## WHAT YOU ARE ASKED TO DO:
Below is a listing. Write out exactly its lines between the one holding "ok ← field (bs" and the one holding "Proof. intros H.", inclusive.

## DATA:

Lemma telling_part2_then {A B E : Type} title titles (m : DoctorM A) (n : A -> DoctorM B) (k : B -> DoctorM E) :
  moves (speaks allowed) m -> (forall a, moves (speaks allowed) (n a)) -> (forall b, telling titles (k b)) ->
  telling (title :: titles) (sbind (section title) (fun _ => sbind m (fun a => sbind (n a) k))).
Proof.
  intros Hm Hn Hk d. assert (moves (speaks allowed) (sbind m n)) as Hmn by (apply moves_bind; [apply _|done|done]).
  pose proof (telling_part_then title titles (sbind m n) k Hmn Hk d) as Ht. unfold sbind in *. destruct (section title d) as [u d1]. by destruct (m d1).
Qed.

Lemma telling_fold {A B : Type} (title : A -> bytes) (f : B -> A -> DoctorM B) (l : list A) (b : B) :
  (forall b x, x ∈ l -> telling [title x] (f b x)) -> telling (map title l) (sfold f l b).
Proof.
  revert b. induction l as [|x l IH]; intros b Hf; cbn; [apply telling_ret|].
  apply (telling_bind [title x]); [apply Hf, list_elem_of_here|]. intros b'. apply IH. intros b'' y Hy. by apply Hf, list_elem_of_further.
Qed.

End Sequencing.

Section WholeRun.
Context `{U : UrlLib} `{UP : !UrlParts U} `{UH : !UrlHost U} `{UD : !UrlDial U} `{DX : !DoctorText U}.
Context (http : result unit bytes) (opened : result Vault bytes) (store : result (Db * Script) bytes).
Context `{C : VaultCipher} `{RO : RowOrder} `{AA : !ArrApp U} `{JT : JsonText} `{FT : FloatText} `{D : Digests} `{LF : LibraryFs}.
Context `{QS : QbitServer} `{QT : !QbitText U} `{TH : TorrentHosts} `{DT : DecodeText} `{XW : XmlWriter} `{XR : XmlRefs} `{RT : RpcText} `{I : AgreementIter}.
Context (control anonymous : GluetunTarget -> ControlServer U) (connect : bytes -> Dialled) (path_exists : bytes -> bool) (listing_of : bytes -> option Listing).

(** The repairs a run may make: with [--fix], the configured tag in a configured
    application, and qBittorrent's configured category. *)
Definition sanctioned (config : DoctorConfig) (args : DoctorArgs) (what : Repair) : Prop :=
  da_fix args = true /\
  match what with
  | CreateTag kind label => is_Some (service (dk_checked config) kind) /\ label = ck_tag (dk_checked config)
  | CreateCategory name => ck_torrent_backend (dk_checked config) = BQbittorrent /\ name = tc_category (torrent_client (dk_checked config))
  end.

(** The sections of a run: what is configured decides, and nothing that is found. *)
Definition titles (config : DoctorConfig) (args : DoctorArgs) : list bytes :=
  [bs "configuration"; bs "vault"; bs "database"] ++ map as_str_name (configured_sources (dk_checked config)) ++
  map library_title (ck_library (dk_checked config)) ++ (if no_sources config then [bs "library sources"] else []) ++
  [as_str_name (ck_torrent_backend (dk_checked config))] ++ map snd (filter (fun t => is_Some (control_url config t.1)) tunnels) ++
  [bs "tracker"; bs "paths"] ++ (if da_suggest_paths args then [bs "path suggestions"] else []).

Lemma telling_tunnels allowed config vault l :
  telling allowed (map snd (filter (fun t => is_Some (control_url config t.1)) l)) (each (check_tunnel http control anonymous config vault) l).
Proof.
  induction l as [|t l IH]; [apply telling_ret|]. cbn [each]. rewrite filter_cons. unfold check_tunnel at 1. destruct (control_url config t.1) as [url|].
  - rewrite decide_True by done. apply (telling_bind _ [t.2]); [|done]. apply telling_part, speaks_gluetun.
  - rewrite decide_False by (intros [? [=]]). apply (telling_bind _ []); [apply telling_ret|done].
Qed.

Lemma run_tells config config_error args :
  telling (sanctioned config args) (titles config args)
    (run_checks http opened store control anonymous connect path_exists listing_of config config_error args).
Proof.
  unfold run_checks, titles. cbn [app].
  apply telling_part2_then; [destruct config_error; speak|intros ?; apply speaks_summary|]. intros _.
  apply telling_part_then; [apply speaks_vault|]. intros [vault found]. cbn [fst snd].
  apply telling_part_then; [apply speaks_database|]. intros _.
  apply telling_bind.
  { apply telling_fold. intros b kind Hk. unfold configured_sources in Hk. apply list_elem_of_filter in Hk as [[url Hurl] _].
    unfold check_source, titled. rewrite Hurl. apply telling_part. apply moves_bind; [apply _| |intros ?; apply moves_ret; apply _].
    apply speaks_arr. intros Hf. split; [done|]. cbn. eauto. }
  intros discovered. apply telling_bind.
  { apply telling_fold. intros b library _. apply telling_part. apply moves_bind; [apply _|apply speaks_library|]. intros ?. apply moves_ret. apply _. }
  intros discovered'. apply telling_bind; [destruct (no_sources config); [apply telling_part, speaks_fail|apply telling_ret]|]. intros _.
  apply telling_part_then. { apply speaks_qbit. intros Hf Hb. by split. } intros _.
  apply telling_bind; [apply telling_tunnels|]. intros _.
  apply telling_part2_then; [apply speaks_tracker|intros ?; apply speaks_reachability|]. intros _.
  apply telling_part_then; [apply speaks_paths|]. intros _.
  destruct (da_suggest_paths args); [apply telling_part, speaks_suggest|apply telling_ret].
Qed.

End WholeRun.

(** ** What a run promises *)

(** *** The document read back *)

Definition de_level : Decoder Level := fun v =>
  name ← jas_str v; List.find (fun level => bool_decide (level_name level = name)) [LOk; LInfo; LWarn; LFail].

Definition de_line : Decoder Line := de_struct (fun fields =>
  level ← field (bs "level") de_level fields; message ← field (bs "message") de_str fields; Some (mkLine level message)).

Definition de_part : Decoder Part := de_struct (fun fields =>
  title ← field (bs "title") de_str fields; lines ← field (bs "lines") (de_vec de_line) fields; Some (mkPart title lines)).

Definition de_count : Decoder Z := fun v => match v with JInt n => Some n | _ => None end.

(** A reader of the document: [ok], [failures], [warnings] and [sections]. *)
Definition de_report : Decoder (bool * Z * Z * list Part)%type := de_struct (fun fields =>
  ok ← field (bs "ok") de_bool fields; failures ← field (bs "failures") de_count fields; warnings ← field (bs "warnings") de_count fields;
  sections ← field (bs "sections") (de_vec de_part) fields; Some (ok, failures, warnings, sections)).

Lemma de_vec_map {T : Type} (d : Decoder T) (e : T -> Json) (l : list T) : (forall x, d (e x) = Some x) -> de_vec d (JArr (map e l)) = Some l.
Proof. intros H. unfold de_vec. induction l as [|x l IH]; [done|]. cbn. rewrite H. cbn in *. by rewrite IH. Qed.

Lemma de_line_read (l : Line) : de_line (JObj [(bs "level", JStr (level_name (ln_level l))); (bs "message", JStr (ln_message l))]) = Some l.
Proof. by destruct l as [[] message]. Qed.

Lemma de_part_fields title v : de_part (JObj [(bs "title", JStr title); (bs "lines", v)]) = (lines ← de_vec de_line v; Some (mkPart title lines)).
Proof. done. Qed.

Lemma de_report_fields ok failures warnings v :
  de_report (JObj [(bs "ok", JBool ok); (bs "failures", JInt failures); (bs "warnings", JInt warnings); (bs "sections", v)])
  = (sections ← de_vec de_part v; Some (ok, failures, warnings, sections)).
Proof. done. Qed.

Lemma de_part_read (part : Part) :
  de_part (JObj [(bs "title", JStr (pt_title part));
                 (bs "lines", JArr (map (fun l => JObj [(bs "level", JStr (level_name (ln_level l))); (bs "message", JStr (ln_message l))]) (pt_lines part)))]) = Some part.
Proof.
  rewrite de_part_fields, (de_vec_map _ _ _ de_line_read). by destruct part.
Qed.

Lemma report_json_read r :
  de_report (report_json r) = Some (rp_failures r =? 0, Z.of_nat (rp_failures r), Z.of_nat (rp_warnings r), rp_sections r).
Proof.
  unfold report_json. by rewrite de_report_fields, (de_vec_map _ _ _ de_part_read).
Qed.

Section Promises.
Context `{U : UrlLib} `{UP : !UrlParts U} `{UH : !UrlHost U} `{UD : !UrlDial U} `{DX : !DoctorText U}.
Context (http : result unit bytes) (opened : result Vault bytes) (store : result (Db * Script) bytes).
Context `{C : VaultCipher} `{RO : RowOrder} `{AA : !ArrApp U} `{JT : JsonText} `{FT : FloatText} `{D : Digests} `{LF : LibraryFs}.
Context `{QS : QbitServer} `{QT : !QbitText U} `{TH : TorrentHosts} `{DT : DecodeText} `{XW : XmlWriter} `{XR : XmlRefs} `{RT : RpcText} `{I : AgreementIter}.
Context (control anonymous : GluetunTarget -> ControlServer U) (connect : bytes -> Dialled) (path_exists : bytes -> bool) (listing_of : bytes -> option Listing).

#[local] Notation doctor := (checks http opened store control anonymous connect path_exists listing_of).

(** A run as its parts. *)
Lemma doctor_told config config_error args :
  (exists parts, map fst parts = titles config args /\ dr_report (doctor config config_error args) = told parts (new_report (da_json args))) /\
  Forall (sanctioned config args) (dr_repairs (doctor config config_error args)).
Proof.
  destruct (run_tells http opened store control anonymous connect path_exists listing_of config config_error args (mkDoctor (new_report (da_json args)) []))
    as [Hr (made & Hm & Ha)]. split; [exact Hr|]. unfold checks. by rewrite Hm.
Qed.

## RESPONSE BELOW:
  ok ← field (bs "ok") de_bool fields; failures ← field (bs "failures") de_count fields; warnings ← field (bs "warnings") de_count fields;
  sections ← field (bs "sections") (de_vec de_part) fields; Some (ok, failures, warnings, sections)).

Lemma de_vec_map {T : Type} (d : Decoder T) (e : T -> Json) (l : list T) : (forall x, d (e x) = Some x) -> de_vec d (JArr (map e l)) = Some l.
Proof. intros H. unfold de_vec. induction l as [|x l IH]; [done|]. cbn. rewrite H. cbn in *. by rewrite IH. Qed.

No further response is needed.